▶ _Problem statement_: Find every line containing the string "twenty" in the data below, and report how many there are, with no other words.

▶ _The records_:
(* ===== verification/FabricDemo.v ===== *)
(** * KeeLink Fabric v2: a concrete envelope

    A transport whose frames are the four small numbers of a probe, and a digest
    of twenty bytes: the theorems of Fabric at concrete inputs. *)

From S2P Require Import Prelude.
From S2P Require Import Words.
From S2P Require Import Esp.
From S2P Require Import OtaLib.
From S2P Require Import OtaTypes.
From S2P Require Import FabricTypes.
From S2P Require Import Fabric.
#[local] Open Scope Z_scope.

Definition demo_node : Id128 := {| high := 0x0102030405060708; low := 0x090a0b0c0d0e0f10 |}.

Definition demo_probe (traffic delivery nonce : Z) : Envelope := {|
  en_protocol_version := KEEMASH_FABRIC_VERSION; en_traffic_class := traffic;
  en_delivery := delivery; en_root_session := 7;
  en_has_transport_session := false; en_transport_session := {| high := 0; low := 0 |};
  en_has_source_node_id := true; en_source_node_id := demo_node;
  en_has_target_node_id := false; en_target_node_id := {| high := 0; low := 0 |};
  en_has_operation_id := false; en_operation_id := {| high := 0; low := 0 |};
  en_sequence := 1; en_correlation := 0; en_graph_revision := 0;
  en_body := body_probe {| pb_nonce := nonce; pb_sender_mono_us := 5;
    pb_receiver_mono_us := 0; pb_reply_mono_us := 0 |} |}.

(** [demo_probe] of some traffic class, delivery and nonce. *)
Definition is_demo_probe (m : Envelope) : option (Z * Z * Z) :=
  match m with
  | Build_Envelope v t d rs false ts true src false tgt false op sq co gr
      (body_probe (Build_Probe n sm rm pm)) =>
      if decide (v = KEEMASH_FABRIC_VERSION /\ rs = 7 /\ ts = {| high := 0; low := 0 |} /\
                 src = demo_node /\ tgt = {| high := 0; low := 0 |} /\
                 op = {| high := 0; low := 0 |} /\ sq = 1 /\ co = 0 /\ gr = 0 /\
                 sm = 5 /\ rm = 0 /\ pm = 0)
      then Some (t, d, n) else None
  | _ => None
  end.

Lemma is_demo_probe_ok m t d n : is_demo_probe m = Some (t, d, n) -> m = demo_probe t d n.
Proof.
  destruct m as [v t' d' rs [|] ts [|] src [|] tgt [|] op sq co gr []]; cbn; try done.
  match goal with p : Probe |- _ => destruct p end.
  case_decide as H; [|done]. intros [= <- <- <-].
  destruct H as (-> & -> & -> & -> & -> & -> & -> & -> & -> & -> & -> & ->). done.
Qed.

(** Such probes are written as three bytes; nothing else is written. *)
Definition demo_pb : EnvelopePb := {|
  pb_encode_envelope m capacity :=
    match is_demo_probe m with
    | Some (t, d, n) =>
        (3 <=? capacity, if 3 <=? capacity then [t; d; n] else [])
    | None => (false, [])
    end;
  pb_decode_envelope b :=
    match b with [t; d; n] => Some (demo_probe t d n) | _ => None end |}.

Definition demo_pb_laws : EnvelopePbLaws demo_pb.
Proof.
  split.
  - intros m cap b H. cbn in H. destruct (is_demo_probe m) as [[[t d] n]|]; [|done].
    destruct (3 <=? cap) eqn:E; [|discriminate]. injection H as <-. cbn. lia.
  - intros m cap b _ H. cbn in H. destruct (is_demo_probe m) as [[[t d] n]|] eqn:Em; [|done].
    destruct (3 <=? cap); [|discriminate]. injection H as <-. cbn.
    by rewrite (is_demo_probe_ok _ _ _ _ Em).
  - done.
Defined.

Lemma demo_probe_typed : envelope_typed (demo_probe 6 1 42).
Proof.
  unfold envelope_typed, pb_id, id_typed, is_u32, is_u64, body_typed, probe_typed, is_u64.
  cbn. repeat first [apply conj|apply List.Forall_cons|apply List.Forall_nil];
    first [reflexivity|lia|done].
Qed.

Definition demo_frame : bytes := s_wire_prefix ++ [6; 1; 42].

Lemma fabric_wire_roundtrip_witness :
  envelope_typed (demo_probe 6 1 42) /\
  @keemash_fabric_encode_wire demo_pb (demo_probe 6 1 42) 64 = inr demo_frame /\
  @keemash_fabric_decode_wire demo_pb demo_frame = inr (demo_probe 6 1 42) /\
  keemash_fabric_is_wire_frame demo_frame = true /\
  KEEMASH_FABRIC_WIRE_PREFIX_SIZE < blen demo_frame <= 64 /\ 64 <= KEEMASH_FABRIC_MAX_WIRE_FRAME.
Proof.
  assert (He : @keemash_fabric_encode_wire demo_pb (demo_probe 6 1 42) 64 = inr demo_frame)
    by (vm_compute; reflexivity).
  split; [exact demo_probe_typed|split; [exact He|]].
  exact (@fabric_wire_roundtrip demo_pb demo_pb_laws _ _ _ demo_probe_typed He).
Defined.

Lemma decoded_envelope_valid_witness :
  @keemash_fabric_decode_wire demo_pb demo_frame = inr (demo_probe 6 1 42) /\
  en_protocol_version (demo_probe 6 1 42) = KEEMASH_FABRIC_VERSION.
Proof.
  assert (H : @keemash_fabric_decode_wire demo_pb demo_frame = inr (demo_probe 6 1 42))
    by reflexivity.
  split; [exact H|]. exact (proj1 (@decoded_envelope_valid demo_pb _ _ H)).
Defined.

(** Why the round trip asks for unset members to be zero: validation lets an
    [operation_id] under [has_operation_id = false] through, and nanopb does not write it. *)
Definition unset_id : Envelope :=
  let m := demo_probe 6 1 42 in {|
  en_protocol_version := en_protocol_version m; en_traffic_class := 6; en_delivery := 1;
  en_root_session := 7; en_has_transport_session := false;
  en_transport_session := en_transport_session m; en_has_source_node_id := true;
  en_source_node_id := demo_node; en_has_target_node_id := false;
  en_target_node_id := en_target_node_id m; en_has_operation_id := false;
  en_operation_id := demo_node; en_sequence := 1; en_correlation := 0;
  en_graph_revision := 0; en_body := en_body m |}.

Example unset_id_accepted :
  keemash_fabric_validate unset_id false = ESP_OK /\ ~ envelope_typed unset_id.
Proof. split; [vm_compute; reflexivity|]. intros (_ & _ & _ & _ & _ & H & _). discriminate H. Qed.

(** A probe with an unknown traffic class is not written. *)
Example unknown_class_refused :
  @keemash_fabric_encode_wire demo_pb (demo_probe 10 1 42) 64 = inl ESP_ERR_INVALID_ARG.
Proof. reflexivity. Qed.

(** The sum of the input, twenty times with an offset. *)
Definition toy_sha1 (b : bytes) : bytes :=
  map (fun i => u8 (fold_left Z.add b (Z.of_nat i))) (seq 0 20).

Definition demo_sha1 : Digest := {|
  md_ctx := bytes; md_zero := [];
  mbedtls_md := fun b => Some (toy_sha1 b);
  mbedtls_md_setup := Some; mbedtls_md_starts := fun _ => Some [];
  mbedtls_md_update := fun c b => Some (c ++ b);
  mbedtls_md_clone := fun _ c => Some c;
  mbedtls_md_finish := fun c => Some (toy_sha1 c) |}.

Definition demo_sha1_laws : Sha1Laws demo_sha1.
Proof.
  refine {| sha1 := toy_sha1; sha1_held := (fun c : @md_ctx demo_sha1 => (c : bytes)) |};
    try (cbn; congruence).
  intros b. split; [reflexivity|]. unfold toy_sha1.
  apply Forall_fmap, Forall_true. intros i. apply u8_is.
Defined.

Definition demo_uuid : Id128 :=
  {| high := 5425796649808056658; low := 10616204050940057946 |}.

Lemma uuid_v5_shape_witness :
  @keemash_fabric_uuid_v5 demo_sha1 true demo_node [97; 98] = inr demo_uuid /\
  keemash_fabric_id_to_bytes demo_uuid =
    take 16 (stamp_version (@sha1 demo_sha1 demo_sha1_laws
      (keemash_fabric_id_to_bytes demo_node ++ [97; 98]))) /\
  (high demo_uuid / 2 ^ 12) mod 16 = 5 /\ low demo_uuid / 2 ^ 62 = 2 /\
  keemash_fabric_id_is_zero demo_uuid = false.
Proof.
  assert (H : @keemash_fabric_uuid_v5 demo_sha1 true demo_node [97; 98] = inr demo_uuid)
    by (vm_compute; reflexivity).
  split; [exact H|].
  exact (@uuid_v5_shape demo_sha1 demo_sha1_laws true demo_node [97; 98] demo_uuid H).
Defined.

(** An endpoint path is 1 to 96 characters. *)
Example endpoint_path_bounds :
  @keemash_fabric_endpoint_id demo_sha1 true demo_node [] = inl ESP_ERR_INVALID_ARG /\
  @keemash_fabric_endpoint_id demo_sha1 true demo_node (replicate 97 65) =
    inl ESP_ERR_INVALID_ARG.
Proof. split; reflexivity. Qed.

▶ _Solution to this task_: 2